Mr Chairman, I do not agree with the amendments of the hon member for Yeoville as moved by the hon member for Edenvale. When the main Budget is introduced by the hon the Minister of Finance, there are still three further budgets that have to be introduced in the respective Houses with regard to own affairs. Control over the application of the funds for which a budget for own affairs makes provision is the responsibility and function of that specific House. If we were to agree to that amendment, this entire principle would be destroyed, namely the principle of own affairs and the responsibility for the application of money to own affairs. It is after all quite wrong for House A to comment on the way in which House B, for argument’s sake, deals with its budget and how the money for that House is applied. I think the entire principle of the legislation in conjunction with the new Constitution Act, would be destroyed if the hon the Deputy Minister were to agree to these amendments.
Mr Chairman, arising out of what the hon member for Hercules has said, there is one point which I should like to clarify. The reports of the Auditor-General will be available to all members of all the Houses. The next question is then, why can they not be tabled in each of the Houses. The hon member for Edenvale has made the point very clear that we are one Parliament and that, while we have jurisdiction over separate areas, the money still comes from the same source. It all comes from the same taxpayers. Therefore, I think it is in the interests of the taxpayers and everybody that we keep ourselves informed as to what is happening in the other Houses. I can see no objection to that whatsoever. It does not mean to say that we are necessarily interfering in the affairs of another House. That is why we ask that the hon the Deputy Minister give serious consideration to this. I am surprised at his reaction to it because I would have thought that this would be one of the amendments he would look at favourably.
Mr Chairman, the position is in actual fact as the hon member for Hercules indicated. Here we have separate Houses of the same Parliament, but we have separate budgets for own affairs and that is why we state that separate reports of the Auditor-general have to be introduced in each of the respective Houses.
This is not a new principle either. The hon member for Edenvale said that this money came out of one common pool and for that reason there should only be one report. Is this not also the case under the present circumstances in the country? The hon member will concede that the appropriations for the provinces come out of the same kitty, and that in that case too we do not only have one report of the Auditor-general. We are applying the same principle throughout.

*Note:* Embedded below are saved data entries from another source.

(** Writing [n] bits of one pool's map writes the pages they stand for. *)
Lemma allocated_upd s u map idx n v :
  palloc_wf s → bit_cnt map = bit_cnt (used_map (get_pool s u)) →
  0 ≤ idx → 0 ≤ n → idx + n ≤ bit_cnt map →
  (∀ j, 0 ≤ j → bit map j = if decide (idx ≤ j < idx + n) then v
                            else bit (used_map (get_pool s u)) j) →
  let r := base (get_pool s u) + 4096 * idx in
  ∀ q, allocated (set_pool s u (Pool map (base (get_pool s u)))) q
       = if in_group r n q then v else allocated s q.
Proof.
  intros Hwf Hc Hi Hn Hin Hb r q.
  set (p := get_pool s u) in *.
  assert (pool_wf p) as Hp by (by apply get_pool_wf).
  assert (page_used (Pool map (base p)) q
          = if in_group r n q then v else page_used p q) as E.
  { unfold page_used.
    assert (in_pool (Pool map (base p)) q = in_pool p q) as ->.
    { unfold in_pool, pool_end. cbn. by rewrite Hc. }
    cbn [used_map base].
    destruct (in_pool p q) eqn:Eq; cbn.
    - destruct (in_pool_idx _ _ Hp Eq) as [Hj Ej]. rewrite Hb by lia.
      apply in_pool_spec in Eq as (Em & _). unfold in_group.
      rewrite bool_decide_true by done. unfold r. cbn [andb].
      case_decide; bool_cases; cbn; try done; lia.
    - unfold in_group. destruct (bool_decide (q mod 4096 = 0)) eqn:Em; [|done]. cbn.
      destruct (Z.leb_spec r q), (Z.ltb_spec q (r + 4096 * n)); cbn; try done.
      unfold in_pool in Eq. rewrite Em in Eq. unfold pool_end, r in *. cbn in Eq. lia. }
  assert (in_group r n q = true → in_pool p q = true) as Hsub.
  { unfold in_group. rewrite !andb_true_iff, bool_decide_eq_true, in_pool_spec.
    unfold pool_end, r. lia. }
  pose proof (in_pool_disj s q Hwf) as Hd.
  unfold allocated. subst p. destruct u; cbn [set_pool kernel_pool user_pool get_pool] in *.
  - rewrite E. destruct (in_group r n q) eqn:Eg; [|done].
    assert (page_used (kernel_pool s) q = false) as ->; [|done].
    unfold page_used. destruct (in_pool (kernel_pool s) q); [|done].
    exfalso. auto.
  - rewrite E. destruct (in_group r n q) eqn:Eg; [|done].
    assert (page_used (user_pool s) q = false) as ->; [|apply orb_false_r].
    unfold page_used. destruct (in_pool (user_pool s) q); [|done].
    exfalso. auto.
Qed.

(** What a successful request of [n] pages at [r] from pool [u] has done. *)
Record got_pages (s s' : pstate) (u zero : bool) (r n : Z) : Prop := {
  gp_align : r mod 4096 = 0;
  gp_low : base (get_pool s u) ≤ r;
  gp_high : r + 4096 * n ≤ pool_end (get_pool s u);
  gp_fresh : ∀ q, in_group r n q = true → allocated s q = false;
  gp_alloc : ∀ q, allocated s' q = if in_group r n q then true else allocated s q;
  gp_geom : same_geom s s';
  gp_wf : palloc_wf s';
  gp_mem : ∀ x, x < r ∨ r + 4096 * n ≤ x → load8 (pmem s') x = load8 (pmem s) x;
  gp_zero : zero = true → ∀ x, r ≤ x < r + 4096 * n → load8 (pmem s') x = 0;
}.

(** No [n] adjacent pages of pool [u] are free. *)
Definition pool_full (s : pstate) (u : bool) (n : Z) : Prop :=
  ∀ i, 0 ≤ i → i + n ≤ bit_cnt (used_map (get_pool s u)) →
    ¬ all_bits (used_map (get_pool s u)) i n false.

Lemma allocated_free_bits s u i n :
  palloc_wf s → 0 ≤ i → i + n ≤ bit_cnt (used_map (get_pool s u)) →
  all_bits (used_map (get_pool s u)) i n false →
  ∀ q, in_group (base (get_pool s u) + 4096 * i) n q = true → allocated s q = false.
Proof.
  intros Hwf Hi Hin Ha q. set (p := get_pool s u) in *.
  unfold in_group. rewrite !andb_true_iff, bool_decide_eq_true, Z.leb_le, Z.ltb_lt.
  intros [[Hm H1] H2].
  assert (pool_wf p) as Hp by (by apply get_pool_wf).
  assert (in_pool p q = true) as Hq.
  { apply in_pool_spec. unfold pool_end. lia. }
  assert (page_used p q = false) as Hu.
  { unfold page_used. rewrite Hq. apply Ha. destruct (in_pool_idx _ _ Hp Hq). lia. }
  pose proof (in_pool_disj s q Hwf) as Hd.
  unfold allocated. subst p. destruct u; cbn [get_pool] in *; rewrite Hu.
  - rewrite orb_false_r. unfold page_used. destruct (in_pool (kernel_pool s) q); [|done].
    exfalso. auto.
  - unfold page_used. destruct (in_pool (user_pool s) q); [|done]. exfalso. auto.
Qed.

Lemma palloc_get_multiple_spec s flags n :
  palloc_wf s → 0 < n →
  (∃ r s', palloc_get_multiple s flags n = Ret (r, s') ∧ r ≠ NULL
     ∧ got_pages s s' (flag flags PAL_USER) (flag flags PAL_ZERO) r n)
  ∨ (pool_full s (flag flags PAL_USER) n
     ∧ palloc_get_multiple s flags n
       = if flag flags PAL_ASSERT then Panic else Ret (NULL, s)).
Proof.
  intros Hwf Hn. unfold palloc_get_multiple.
  set (u := flag flags PAL_USER). set (p := get_pool s u).
  pose proof (get_pool_wf s u Hwf) as Hp. fold p in Hp.
  pose proof (bw_cnt _ (pw_map _ Hp)) as Hcnt.
  destruct (Z.eqb_spec n 0); [lia|].
  destruct (bitmap_scan_and_flip_spec (used_map p) 0 n false (pw_map _ Hp))
    as (i & map & E & Hr & Hmwf & Hmc & Hmap); [lia..|].
  rewrite E, bind_Ret. cbn beta iota.
  destruct Hr as [(H1 & H2 & Hall & _)|(-> & Hnone)].
  - left. case_decide as Ei; [unfold BITMAP_ERROR in Ei; lia|].
    destruct (Z.eqb_spec i BITMAP_ERROR); [done|]. cbn [negb].
    pose proof (pw_low _ Hp) as Hlow. pose proof (pw_high _ Hp) as Hhigh.
    unfold pool_end in Hhigh. change PGSIZE with 4096. unfold PHYS_BASE in Hlow.
    rewrite (u32_id (4096 * i)) by (unfold is_u32; lia).
    rewrite (u32_id (base p + 4096 * i)) by (unfold is_u32; lia).
    set (r := base p + 4096 * i).
    destruct (Z.eqb_spec r NULL); [unfold r, NULL in *; lia|]. cbn [negb].
    set (s1 := set_pool s u (Pool map (base p))).
    assert (got_pages s s1 u false r n) as Hg.
    { split; try done; unfold r in *.
      - pose proof (pw_align _ Hp). Z.to_euclidean_division_equations. lia.
      - fold p. lia.
      - fold p. unfold pool_end. lia.
      - by eapply (allocated_free_bits s u i n Hwf H1 H2).
      - unfold s1. apply allocated_upd; try done; lia.
      - by apply set_pool_geom.
      - by apply pool_upd_wf.
      - intros x _. unfold s1. by destruct u. }
    destruct (flag flags PAL_ZERO).
    + unfold memset. rewrite ASSERT_true by lia. rewrite bind_Ret.
      eexists r, _. split; [reflexivity|]. split; [done|].
      rewrite u32_id by (unfold is_u32; lia).
      destruct Hg as [? ? ? ? ? ? Hwf1 Hmem ?].
      split; try done; [by apply set_pmem_wf|..]; cbn [set_pmem pmem].
      * intros x Hx. rewrite load8_fill, decide_False by lia. auto.
      * intros _ x Hx. by rewrite load8_fill, decide_True by lia.
    + eexists r, s1. done.
  - right. split; [exact Hnone|]. case_decide; [|done]. subst map. rewrite Z.eqb_refl.
    cbn [negb]. rewrite Z.eqb_refl. cbn [negb].
    assert (set_pool s u (Pool (used_map p) (base p)) = s) as ->; [|done].
    unfold p. by destruct u, s as [[] [] ?].
Qed.

(** The pool [palloc_free_multiple] finds the page in. *)
Lemma page_pool_found s u q :
  palloc_wf s → in_pool (get_pool s u) q = true → is_u32 q →
  (if page_from_pool (kernel_pool s) q then Ret false
   else if page_from_pool (user_pool s) q then Ret true else Panic) = Ret u.
Proof.
  intros Hwf Hin Hq. pose proof (in_pool_disj s q Hwf) as Hd.
  assert (q mod 4096 = 0) as Hm by (apply in_pool_spec in Hin; tauto).
  rewrite !page_from_pool_spec by (by destruct Hwf).
  destruct u; cbn in Hin; rewrite Hin; [|done].
  destruct (in_pool (kernel_pool s) q); [exfalso; auto|done].
Qed.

I also want to point out to hon members that we are not sacrificing the effectiveness of the watchdog idea, because section 9 of the Exchequer and Audit Act still provides that there is only one Paymaster-General Account which is controlled by the central treasury only and against which only the central treasury may issue credits. We are therefore not detracting from the existing system at all, and the hon member for Yeoville admitted to me in the Second Reading debate that this system worked well. Therefore I unfortunately cannot accept the hon member’s amendments.
Mr Chairman, I think the argument of the hon the Deputy Minister is to some extent fallacious because, although we do not get the reports of the Auditor-General on the provinces, we do get the reports of the Auditor-General on control boards and a whole variety of other boards which are not directly under the control …
It comes from the same pool.
It comes from the same pool, exactly. It comes from the same pool and yet we are controlling their money, the money which goes to the Maize Board and so forth.
And the provinces?
I accept that the provinces are a special case, but there are lots of organizations which the Auditor-General audits and on which he reports to Parliament although they are completely autonomous bodies, for example, the control boards and the administration boards. Let me explain how I feel about this. I think the hon member for Hercules is looking at it from the point of view of the Budget and who spends the money. The point of view from which I am looking at it is where the money has come from. I work from the point of view that the money has actually come from the taxpayers of South Africa, some of whom are my constituents. I believe it is my duty as their representative to have a say in it. Let us take an example. Let us say that there has been a misuse of funds by one of the Houses.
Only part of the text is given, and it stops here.